RECORDS FOR THIS EXERCISE:
(* ===== verification/Events.v ===== *)
(** Events: the append-only event stream (cognitive/events.py). *)
From S2P Require Import Prelude PyFloat PyVal.

(** * Event kinds *)
Inductive EventType :=
| MARKET_TICK
| NEWS_SIGNAL | TECH_SIGNAL | MACRO_SIGNAL | RISK_SIGNAL | REASONING
| FEATURES | DECISION
| RISK_GATE | EXECUTION
| TRADE_OUTCOME | ATTRIBUTION | GRADE | OBSERVATION | COUNTERFACTUAL | DRIFT
| PROPOSAL | CHALLENGER_VERDICT | BACKTEST_RESULT | PR_REQUEST | CONFIG_VERSION.

#[global] Instance EventType_eq_dec : EqDecision EventType.
Proof. solve_decision. Defined.

(** The member's string, also the ["type"] field of payloads. *)
Definition value (k : EventType) : string :=
  match k with
  | MARKET_TICK => "market_tick"
  | NEWS_SIGNAL => "news_signal"
  | TECH_SIGNAL => "tech_signal"
  | MACRO_SIGNAL => "macro_signal"
  | RISK_SIGNAL => "risk_signal"
  | REASONING => "reasoning"
  | FEATURES => "features"
  | DECISION => "decision"
  | RISK_GATE => "risk_gate"
  | EXECUTION => "execution"
  | TRADE_OUTCOME => "trade_outcome"
  | ATTRIBUTION => "attribution"
  | GRADE => "grade"
  | OBSERVATION => "observation"
  | COUNTERFACTUAL => "counterfactual"
  | DRIFT => "drift"
  | PROPOSAL => "proposal"
  | CHALLENGER_VERDICT => "challenger_verdict"
  | BACKTEST_RESULT => "backtest_result"
  | PR_REQUEST => "pr_request"
  | CONFIG_VERSION => "config_version"
  end.

(** * Events *)
Record Event := {
  seq : Z;
  kind : EventType;
  ev_payload : payload;
  trace_id : string;
  source : string;
  ts : string;
}.

Definition event_as_dict (e : Event) : payload :=
  [ ("seq", VInt (seq e));
    ("type", VStr (value (kind e)));
    ("payload", VDict (ev_payload e));
    ("trace_id", VStr (trace_id e));
    ("source", VStr (source e));
    ("ts", VStr (ts e)) ].

(** * The stream

    A subscriber is an arbitrary callback; it is represented by a name, and
    [es_notified] records the calls made, in order. *)
Record EventStream := {
  es_events : list Event;
  es_subscribers : list string;
  es_max_events : option Z;
  es_emitted : Z;
  es_dropped : Z;
  es_notified : list (string * Event);
}.

Module Stream.

Definition init (max_events : option Z) : EventStream :=
  {| es_events := []; es_subscribers := []; es_max_events := max_events;
     es_emitted := 0; es_dropped := 0; es_notified := [] |}.

Definition len (st : EventStream) : Z := zlen (es_events st).

Definition subscribe (s : string) (st : EventStream) : EventStream :=
  {| es_events := es_events st; es_subscribers := es_subscribers st ++ [s];
     es_max_events := es_max_events st; es_emitted := es_emitted st;
     es_dropped := es_dropped st; es_notified := es_notified st |}.

(** The retention cap is exceeded. *)
Definition over_cap (max_events : option Z) (l : list Event) : bool :=
  match max_events with Some m => m <? zlen l | None => false end.

Definition emit (k : EventType) (p : payload) (tid src t : string) (st : EventStream)
  : Event * EventStream :=
  let event := {| seq := es_emitted st; kind := k; ev_payload := p;
                  trace_id := tid; source := src; ts := t |} in
  let appended := es_events st ++ [event] in
  let evict := over_cap (es_max_events st) appended in
  (event,
   {| es_events := if evict then tail appended else appended;
      es_subscribers := es_subscribers st;
      es_max_events := es_max_events st;
      es_emitted := es_emitted st + 1;
      es_dropped := if evict then es_dropped st + 1 else es_dropped st;
      es_notified := es_notified st ++ map (fun s => (s, event)) (es_subscribers st) |}).

(** The stream after an [emit] whose returned event is not used. *)
Definition emit_ (k : EventType) (p : payload) (tid src t : string) (st : EventStream)
  : EventStream := snd (emit k p tid src t st).

Definition has_kind (k : EventType) (e : Event) : bool := bool_decide (kind e = k).

Definition events (k : option EventType) (limit : option Z) (st : EventStream) : list Event :=
  let items := match k with
               | None => es_events st
               | Some k => List.filter (has_kind k) (es_events st)
               end in
  match limit with
  | Some n => if 0 <=? n then slice_last n items else items
  | None => items
  end.

Definition latest (k : EventType) (st : EventStream) : option Event :=
  List.find (has_kind k) (rev (es_events st)).

Definition snapshot (st : EventStream) : list payload := map event_as_dict (es_events st).

(** * The retention invariant *)

(** Sequence numbers are consecutive from the number of evicted events, and the
    length respects the cap. *)
Record ok (st : EventStream) : Prop := {
  ok_count : es_emitted st = es_dropped st + zlen (es_events st);
  ok_dropped : 0 <= es_dropped st;
  ok_seq : forall i e, es_events st !! i = Some e -> seq e = es_dropped st + Z.of_nat i;
  ok_cap : forall m, es_max_events st = Some m -> zlen (es_events st) <= Z.max 0 m;
}.

Lemma init_ok m : ok (init m).
Proof.
  split; try done. intros n _. change (zlen (es_events (init m))) with 0. lia.
Qed.

Lemma snoc_not_nil {A} (l : list A) x : l ++ [x] <> [].
Proof. by destruct l. Qed.

Lemma tail_lookup {A} (l : list A) i : tail l !! i = l !! S i.
Proof. by destruct l. Qed.

Lemma appended_seq st e i x :
  ok st -> seq e = es_emitted st -> (es_events st ++ [e]) !! i = Some x ->
  seq x = es_dropped st + Z.of_nat i.
Proof.
  intros Hok He [H|[H1 H2]]%lookup_app_Some; [by apply (ok_seq _ Hok)|].
  apply list_lookup_singleton_Some in H2 as [Hi <-].
  rewrite He, (ok_count _ Hok). unfold zlen. lia.
Qed.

EXERCISE DESCRIPTION:
Each line above that contains the string "EXECUTION" should be copied.

REPLY:
| RISK_GATE | EXECUTION
  | EXECUTION => "execution"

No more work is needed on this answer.